Land

News

World Bank targeted over role in land grabs

12 November 2014

Protest during World Bank annual meetings. Credit: Accountability Project

As the World Bank held its October annual meetings in Washington, hundreds of farmers, indigenous peoples and other social justice groups gathered in 12 cities across the world, including in India and Mexico, to protest against the World Bank’s controversial new agriculture rankings, and its role in promoting land grabs. The civil society coalition, which staged a global day of action under the slogan “WorldvsBank”, includes the African Biodiversity Network from Kenya and the US based Oakland Institute.
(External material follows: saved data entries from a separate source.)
Lemma rep_field_rest v x c d a :
  v ∈ V -> R !! x = Some c -> x <= a < x + object_size (cache_of k c) -> 0 <= d < 32 ->
  a <> vptr v + d.
Proof.
  intros Hv Hx Ha Hd E.
  eapply (rep_apart x c (vptr v) vma_cache a); [by apply rep_rest|by apply rep_own| |done|].
  - intros ->. apply (rep_rest_not _ _ Hx). by apply list_elem_of_fmap_2.
  - rewrite rep_vma_size. lia.
Qed.

Lemma rep_field_head v d : v ∈ V -> 0 <= d < 32 -> mm + MM_mmap <> vptr v + d.
Proof.
  intros Hv Hd. destruct (mr_mm _ _ _ _ _ HR) as (c & Hc & Hs).
  apply (rep_field_rest v mm c); try done. unfold MM_mmap, SIZEOF_MM in *. lia.
Qed.

Lemma rep_nonzero v : v ∈ V -> vptr v <> 0.
Proof.
  intros Hv. eapply (@lseg_nonzero _ vlinks); [apply (mr_list _ _ _ _ _ HR)|].
  by apply list_elem_of_fmap_2.
Qed.

(** The list is shorter than the fuel. *)
Lemma rep_length : (length V < vma_fuel k)%nat.
Proof.
  unfold vma_fuel. apply Nat.lt_succ_r. rewrite <- (length_fmap vptr V).
  transitivity (length (seqZ (mem_start (pa k)) (mem_size (pa k)))); [|by rewrite length_seqZ].
  apply submseteq_length, NoDup_submseteq; [apply rep_nodup|].
  intros x (v & -> & Hv)%list_elem_of_fmap. apply elem_of_seqZ.
  by eapply slub_obj_range, rep_own, Hv; apply HR.
Qed.

End Rep.

(** ** Writes to the list *)

Lemma nodup_middle V1 v V2 w :
  NoDup (vptr <$> V1 ++ v :: V2) -> w ∈ V1 ++ V2 -> vptr w <> vptr v.
Proof.
  rewrite fmap_app, fmap_cons. intros (_ & H1 & [H2 _]%NoDup_cons)%NoDup_app Hw E.
  apply elem_of_app in Hw as [Hw|Hw].
  - apply (H1 (vptr w)); [by apply list_elem_of_fmap_2|]. rewrite E. set_solver.
  - apply H2. rewrite <- E. by apply list_elem_of_fmap_2.
Qed.

Definition link (mm : Z) (V : list vma) : Z :=
  match last V with Some v => vptr v + VM_next | None => mm + MM_mmap end.

Lemma rd_wr_case k a v a' : rd (wr k a v) a' = if decide (a = a') then v else rd k a'.
Proof. apply arr_get_insert_case. Qed.

(** Replacing what follows a link. *)
Lemma lseg_relink k k' h l1 l2 l2' :
  let pp := match last l1 with Some x => x + VM_next | None => h end in
  @lseg _ vlinks k (rd k h) (l1 ++ l2) ->
  (forall a, a <> pp -> a ∈ h :: ((fun x => x + VM_next) <$> l1) -> rd k' a = rd k a) ->
  @lseg _ vlinks k' (rd k' pp) l2' -> h ∉ (fun x => x + VM_next) <$> l1 -> NoDup l1 ->
  @lseg _ vlinks k' (rd k' h) (l1 ++ l2').
Proof.
  revert h. induction l1 as [|x l1 IH]; intros h pp Hl Hm Hq Hh Hnd; [exact Hq|].
  apply NoDup_cons in Hnd as [Hx Hnd].
  assert (Epp : pp = match last l1 with Some y => y + VM_next | None => x + VM_next end).
  { unfold pp. rewrite last_cons. by destruct (last l1). }
  assert (Hhp : h <> pp).
  { intros E. apply Hh. rewrite E, Epp. destruct (last l1) as [y|] eqn:El; [|set_solver].
    apply last_Some_elem_of in El. apply list_elem_of_fmap. exists y. set_solver. }
  destruct Hl as (E & Hx0 & Hl). cbn [app lseg]. rewrite (Hm h Hhp) by set_solver.
  splits; [done|done|]. cbn [sget vlinks] in *. apply IH; try done.
  - intros a Ha Hin. apply Hm; [congruence|]. set_solver.
  - by rewrite <- Epp.
  - intros (y & Ey & Hy)%list_elem_of_fmap. assert (y = x) as -> by lia. done.
Qed.

(** Writing to the memory of a live object. *)
Lemma rep_wr k P R mm V y c a x :
  mm_rep k P R mm V -> (vobjs V ∪ R) !! y = Some c -> y <= a < y + object_size (cache_of k c) ->
  slub_inv (wr k a x) P (vobjs V ∪ R).
Proof. intros HR Hy Ha. eapply slub_write_obj; [apply HR|done..]. Qed.

Lemma wr_frame k P O R mm y c a x :
  slub_inv k P O -> R ⊆ O -> O !! y = Some c -> y <= a < y + object_size (cache_of k c) ->
  a = mm + MM_mmap \/ R !! y = None -> mm_frame k (wr k a x) P R mm.
Proof.
  intros HI HRO Hy Ha Hcase. destruct (objects_disjoint _ _ _ _ _ HI Hy) as [Hd Hp].
  split; [by split|done| |].
  - intros p o q a' Hpp Hc Ha'. rewrite rd_wr_case. case_decide; [subst a'|done].
    by destruct (Hp p o q a Hpp Hc Ha').
  - intros z c' a' Hz Ha' Hn. rewrite rd_wr_case. case_decide; [subst a'|done].
    destruct Hcase as [->|Hcase]; [done|].
    assert (Hzy : z <> y) by congruence.
    specialize (Hd z c' (lookup_weaken _ _ _ _ Hz HRO) Hzy). lia.
Qed.

Lemma rep_sub k P R mm V : mm_rep k P R mm V -> R ⊆ vobjs V ∪ R.
Proof. intros HR. apply map_union_subseteq_r, HR. Qed.

Lemma rep_vma_frame k P R mm V v d x :
  mm_rep k P R mm V -> v ∈ V -> 0 <= d < 32 -> mm_frame k (wr k (vptr v + d) x) P R mm.
Proof.
  intros HR Hv Hd. eapply (wr_frame k P _ R mm (vptr v) vma_cache);
    [apply HR|by eapply rep_sub|by eapply rep_own|rewrite (rep_vma_size HR); lia|].
  right. destruct (R !! vptr v) as [c|] eqn:E; [|done].
  destruct (rep_rest_not HR _ _ E). by apply list_elem_of_fmap_2.
Qed.

(** A field of an area is changed. *)
Lemma rep_set_field k P R mm V1 v V2 v' d x :
  mm_rep k P R mm (V1 ++ v :: V2) -> 0 <= d < VM_next -> vptr v' = vptr v ->
  let k' := wr k (vptr v + d) x in
  vcells k' v' -> mm_rep k' P R mm (V1 ++ v' :: V2) /\ mm_frame k k' P R mm.
Proof.
  intros HR Hd Ev k' Hv'. assert (Hv : v ∈ V1 ++ v :: V2) by set_solver.
  assert (Ep : vptr <$> V1 ++ v' :: V2 = vptr <$> V1 ++ v :: V2).
  { rewrite !fmap_app, !fmap_cons. by rewrite Ev. }
  assert (Eo : vobjs (V1 ++ v' :: V2) = vobjs (V1 ++ v :: V2)) by (apply vobjs_ext; by rewrite Ep).
  assert (Hnd := rep_nodup HR). unfold VM_next in Hd.
  split; [|eapply rep_vma_frame; [done|done|lia]].
  assert (Hwr : slub_inv k' P (vobjs (V1 ++ v :: V2) ∪ R)).
  { eapply (rep_wr k P R mm _ (vptr v)); [done|by apply rep_own|].
    rewrite (rep_vma_size HR). lia. }
  assert (Hother : forall w e, w ∈ V1 ++ v :: V2 -> 0 <= e < 32 -> vptr w <> vptr v \/ e = VM_next ->
    rd k' (vptr w + e) = rd k (vptr w + e)).
  { intros w e Hw He Hc. unfold k'. rewrite rd_wr_ne; [done|].
    destruct (decide (vptr w = vptr v)) as [E|E].
    - destruct Hc as [?| ->]; [done|]. unfold VM_next in *. lia.
    - apply not_eq_sym. apply (rep_fields HR); try done. lia. }
  split; rewrite ?Eo; try apply HR; [done| |].
  - unfold vseg. rewrite Ep. assert (Hh : rd k' (mm + MM_mmap) = rd k (mm + MM_mmap)).
    { apply rd_wr_ne. apply not_eq_sym. apply (rep_field_head HR); [done|lia]. }
    rewrite Hh. apply (@lseg_frame _ vlinks k); [|apply HR].
    intros y (w & -> & Hw)%list_elem_of_fmap. cbn. apply Hother; [done|unfold VM_next; lia|by right].
  - intros w Hw. destruct (decide (w = v')) as [->|Hne]; [done|].
    assert (Hwo : w ∈ V1 ++ v :: V2) by set_solver.
    assert (Hwv : vptr w <> vptr v) by (eapply nodup_middle; [exact Hnd|set_solver]).
    destruct (mr_cells _ _ _ _ _ HR w Hwo) as (C1 & C2 & C3).
    unfold vcells. rewrite !Hother; try done; try (by left); unfold VM_start, VM_end, VM_flags; lia.
Qed.

(** Fields of live objects are different cells. *)
Lemma fields_apart k P O x c y c' d e :
  slub_inv k P O -> O !! x = Some c -> O !! y = Some c' ->
  0 <= d < object_size (cache_of k c) -> 0 <= e < object_size (cache_of k c') ->
  x <> y \/ d <> e -> x + d <> y + e.
Proof.
  intros HI Hx Hy Hd He Hne E. destruct (decide (x = y)) as [->|Hxy]; [lia|].
  destruct (objects_disjoint _ _ _ _ _ HI Hx) as [Hdis _].
  specialize (Hdis y c' Hy ltac:(congruence)). lia.
Qed.

Lemma lseg_at_link k h l1 l2 :
  @lseg _ vlinks k (rd k h) (l1 ++ l2) ->
  @lseg _ vlinks k (rd k (match last l1 with Some x => x + VM_next | None => h end)) l2.
Proof.
  revert h. induction l1 as [|x l1 IH]; intros h Hl; [exact Hl|].
  destruct Hl as (_ & _ & Hl). apply IH in Hl. rewrite last_cons. by destruct (last l1).
Qed.

Lemma link_fmap mm V :
  link mm V = match last (vptr <$> V) with Some x => x + VM_next | None => mm + MM_mmap end.
Proof. unfold link. rewrite fmap_last. by destruct (last V). Qed.

(** The object and offset of a link. *)
Lemma link_cell k P R mm V1 V2 :
  mm_rep k P R mm (V1 ++ V2) ->
  exists y c d, link mm V1 = y + d /\ (vobjs (V1 ++ V2) ∪ R) !! y = Some c /\
    0 <= d < object_size (cache_of k c) /\
    (y = mm /\ d = MM_mmap \/ (exists v, v ∈ V1 /\ y = vptr v) /\ d = VM_next).
Proof.
  intros HR. unfold link. destruct (last V1) as [v|] eqn:E.
  - apply last_Some_elem_of in E. exists (vptr v), vma_cache, VM_next. splits; try done.
    + apply rep_own. set_solver.
    + rewrite (rep_vma_size HR). done.
    + right. eauto.
  - destruct (mr_mm _ _ _ _ _ HR) as (c & Hc & Hs). exists mm, c, MM_mmap. splits; try done.
    + by apply (rep_rest HR).
    + unfold MM_mmap, SIZEOF_MM in *. lia.
    + by left.
Qed.

Lemma union_move (V1 V2 : list vma) (v : vma) (R : gmap Z Z) :
  vptr v ∉ vptr <$> V1 ++ V2 ->
  vobjs (V1 ++ v :: V2) ∪ R = vobjs (V1 ++ V2) ∪ <[vptr v := vma_cache]> R.
Proof.
  intros Hn. rewrite vobjs_middle, <- insert_union_l, <- insert_union_r; [done|]. by apply vobjs_none.
Qed.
Activists fear the Bank’s Benchmarking the Business of Agriculture (BBA) rankings, modelled on its heavily criticised Doing Business rankings (see Observer Autumn 2013, Update 86), threaten smallholder farmers and will result in harmful agricultural practices, and illegal land grabs (see Bulletin May 2014, Feb 2014). Alnoor Ladha of international NGO, The Rules called for “the end” of both sets of rankings saying that they were “tools of a pro-corporate, anti-poor, environmentally unsustainable model of development.” He added that: “If the World Bank keeps promoting economic activity that destroys biodiversity and the livelihoods of smallholder farmers, pastoralists, and indigenous communities, they should not have a mandate to exist.”

Bank resuming lending to Cambodia?

Anti-eviction activists mounted their own protest in Cambodia over signs that the Bank is considering resuming lending to the Cambodian government. In 2011 the Bank took the decision to suspend its loans to Cambodia, following intense criticism from the Inspection Panel (IP, the Bank’s accountability mechanism). The IP finding related to a complaint by affected communities about the Bank’s role in land grabs which led to the displacement of over 4,000 members of the Boeung Kak lake community in 2007 and to the Bank suspending its loans to Cambodia (see Observer Spring 2014, Winter 2014). However, according to David Pred of US-based NGO Inclusive Development, “There are still more than 3,000 families who were forcibly evicted from the Boeung Kak area and inadequately compensated between 2008-2011.  These families are in desperate need of housing and livelihood assistance and are entitled to this support under the Resettlement Policy Framework that was attached to the Bank project.”

In late August a proposal for a $25 million International Development Association (IDA, the Bank’s low-income arm) social land distribution project was published on the Bank’s website. However, in an October letter to the World Organization for Human Rights USA, the Bank’s country director for South East Asia, Ulrich Zacha, stated that “no decision has been made as yet” about resuming lending, and a decision would be taken “only in conjunction with a new Country Engagement Note, which itself would follow broad-based consultations with all key stakeholders”.

If the World Bank keeps promoting economic activity that destroys biodiversity and the livelihoods of smallholder farmers, pastoralists, and indigenous communities, they should not have a mandate to exist.Alnoor Ladha, The Rules

As recently as early October, evicted community members filed a criminal complaint with the International Criminal Court (ICC) in the Hague. The case has been backed by NGO Global Witness, which has drafted a statement, calling on the Office of the Prosecutor at the ICC to initiate a preliminary examination with a view to hopefully opening a full investigation. Tep Vanny, a representative of the Boeung Kak families, told the Phnom Penh Post that the community would be “very upset” if new loans were made without a resolution to their dispute. She said: “If the Bank provides the new loans to Cambodia to fund social land concessions it means that they are joining with the corrupt government of Cambodia to grab land from the poor.”